The anomalous data from food forest patches also seem to indicate something of great importance to the indigenous tribes who lived there. The sages told Armstrong that food forests fed more animals than the surrounding forest because they knew they were “the best places to hunt” due to the abundance of hunting.
Tony Marks Block, an anthropologist from California State University in East Bay who was not involved in the new study, said the study found that “humans are an important part of the environment.” Therefore, excluding people is not good for the country’s recovery. “
According to Armstrong, publishing the study is only a first step in reviving First Nations crop farming practices. “The goal is to start applying what we’ve learned now so that we can restore these types of food forests,” and help indigenous communities to reuse them, she says.
To this end, Charlie is building forest paths to food forests and trying to get villagers (especially young people) involved in reusing and conserving these pieces of forests. And according to him, studies like Armstrong’s could contribute to this.
“Old people don’t believe a thing until they hear it from someone, and young people don’t believe a thing until they see it in black and white,” he says.

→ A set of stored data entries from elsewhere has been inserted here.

(** * A shallow embedding of the [logging] package

    The package is a process-local structured logger: leveled filtering,
    a JSON and a text rendering, destinations selected by a [+]-joined
    specification, and a variadic argument model that is classified into
    message / fields / raw JSON data / trailing error / leftovers.

    Go strings are byte strings; they are modelled by [string] (a list of
    8-bit characters).  Go maps are modelled by stdpp's [gmap].  *)

From Stdlib Require Import ZArith Ascii String List Lia.
From Stdlib Require DecimalString DecimalPos Reals Lra.
From stdpp Require Import base option list gmap strings sorting.

Local Open Scope string_scope.
Local Open Scope Z_scope.

(* ===================================================================== *)
(** ** Dynamic values                                                    *)
(* ===================================================================== *)

(** A finite [float64]: [(-1)^neg * mant * 2^exp].  The values built by
    [strconv.ParseFloat] have [mant < 2^53] and [-1074 <= exp <= 971], with
    [2^52 <= mant] unless [exp = -1074]; zero is [mant = 0], [exp = -1074]. *)
Record float64 := Float64 { f_neg : bool; f_mant : Z; f_exp : Z }.

(** What an [any] can hold, as far as the package tells values apart: it
    asserts [string], [error] and [map[string]any]; the other constructors
    are the types [json.Unmarshal] stores into an [any], Go's [int], and
    everything else.  [VMap] lists the entries of a map in the order in
    which [range] visits them; the keys of a map are pairwise distinct. *)
#[local] Unset Elimination Schemes.
Inductive value :=
| VNil
| VBool (b : bool)
| VInt (n : Z)
| VFloat (f : float64)
| VString (s : string)
| VError (msg : string)
| VSlice (l : list value)
| VMap (m : list (string * value))
| VOther (tag : string).
#[local] Set Elimination Schemes.

(* ===================================================================== *)
(** ** The part of the standard library the package calls                *)
(* ===================================================================== *)

(** Functions of the Go standard library whose result depends on Unicode
    tables, on formatting verbs or on the dynamic type of a value.  The
    development is parametric in them: every theorem below holds for all
    their instances. *)
Record golib := GoLib {
  (** [strings.Map(unicode.ToUpper, s)], used by [strings.ToUpper] when [s]
      holds a byte outside ASCII. *)
  unicode_upper : string → string;
  (** [strings.Map(unicode.ToLower, s)], same for [strings.ToLower]. *)
  unicode_lower : string → string;
  (** [strconv.Quote], the [%q] verb of [fmt]. *)
  strconv_Quote : string → string;
  (** [fmt.Sprint] of one value. *)
  fmt_Sprint : value → string;
  (** The shortest decimal text of a [float64], as the encoder of
      [encoding/json] writes it. *)
  format_float : float64 → string;
  (** [json.Marshal] of an error value or of a value of another type;
      [None] when the encoder reports an error. *)
  marshal_other : value → option string;
  (** The text of the error [json.Marshal] reports for a value it cannot
      encode. *)
  marshal_error_text : value → string;
  (** The order in which [range] visits the entries of a map; the language
      leaves it unspecified. *)
  map_range : gmap string value → list (string * value)
}.
(** X6: when the blob cannot be fetched, a raw read returns the storage's
    error as it is; nothing is decrypted and no read is counted. *)
Theorem newRawReader_fetch_error
        (p : ObjectIDSection) (ok : bool) (e1 e2 : E) (payload : list byte) (err : error) :
  packMgr_blockIDToPackSection X (StorageBlock objectID) (world r) = ((p, ok, None), e1) ->
  (if ok
   then storage_GetBlock X (StorageBlock (OIDSection.Base p))
                         (OIDSection.Start p) (OIDSection.Length p) e1
   else storage_GetBlock X (StorageBlock objectID) 0 (-1) e1) = ((payload, Some err), e2) ->
  exists r',
    newRawReader X objectID r = Return (inl err, r')
    /\ stats r' = stats r
    /\ world r' = e2
    /\ calls r'
       = calls r ++ [Call_blockIDToPackSection (StorageBlock objectID);
                     if ok
                     then Call_GetBlock (StorageBlock (OIDSection.Base p))
                                        (OIDSection.Start p) (OIDSection.Length p)
                     else Call_GetBlock (StorageBlock objectID) 0 (-1)].
Proof.
  intros Hpack Hget.
  unfold newRawReader, mbind, M_bind, outside. simpl. rewrite Hpack. simpl.
  destruct ok; simpl; rewrite Hget; simpl;
    (eexists; split; [reflexivity |]); simpl; rewrite <- app_assoc;
    by destruct (stats r).
Qed.
End RawReaderMore.

(** ** Writing, then opening *)

Section RoundTrip.
Context {E : Type}.
Variable X : Collaborators E.
Variable NullObjectID : ObjectID.
Variable indirectStreamType : string.
Variable sprint_ObjectID : ObjectID -> string.
Variable jsonstream_NewReader : ObjectReader -> string -> M E (error + jsonstreamReader).
Variable newObjectSectionReader : Z -> Z -> ObjectReader -> error + ObjectReader.

Local Abbreviation Open :=
  (Open X indirectStreamType sprint_ObjectID jsonstream_NewReader newObjectSectionReader).

Variable r : ObjectManager E.
Variable packGroup prefix : string.
Variable buffer : option (list byte).
Variable disablePacking : bool.

Local Abbreviation data := (bufferBytes buffer).
Local Abbreviation objectID := (prefixedObjectID (formatter r) prefix data).

(** [Open] of the ObjectID of a stored chunk is a raw read. *)
Lemma Open_prefixedObjectID (m : ObjectManager E) :
  raw_ids (formatter r) -> Open objectID m = newRawReader X objectID m.
Proof.
  intros Hraw. destruct (Hraw data) as (Hs & Hi & Hb & Ht).
  unfold prefixedObjectID.
  destruct (ComputeObjectID (formatter r) data) as [hash ind text bin sec].
  simpl in *. subst. reflexivity.
Qed.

Perfecting pristine nature?
The gap between indigenous knowledge and Western science has a long history. By the time ecology became an academic discipline in the early nineteenth century, European settlers around the world had displaced many indigenous tribes from their native lands. So these landscapes are often interpreted as “natural” and “untouched” when in fact they have been carefully managed by the locals for a long time.
Wiping out the traditional land use of indigenous peoples was in line with the “castle conservation” approach, meaning that a nature reserve could only be protected if people were excluded from that ecosystem. A well-known example of this is Yosemite National Park, which was formed in part by the expulsion of indigenous people.
In the environmental movement we have a strong tendency to be “human.” [door mensenhanden gecreëerd] To be synonymous with something bad, ”Miller says.“ We often ignore Native American landscape management. ”
In the 1960s and 1970s, when Native American groups in the United States resisted a measure of self-determination, many of these communities believed they had the right to administer the land on which they once lived according to traditional methods.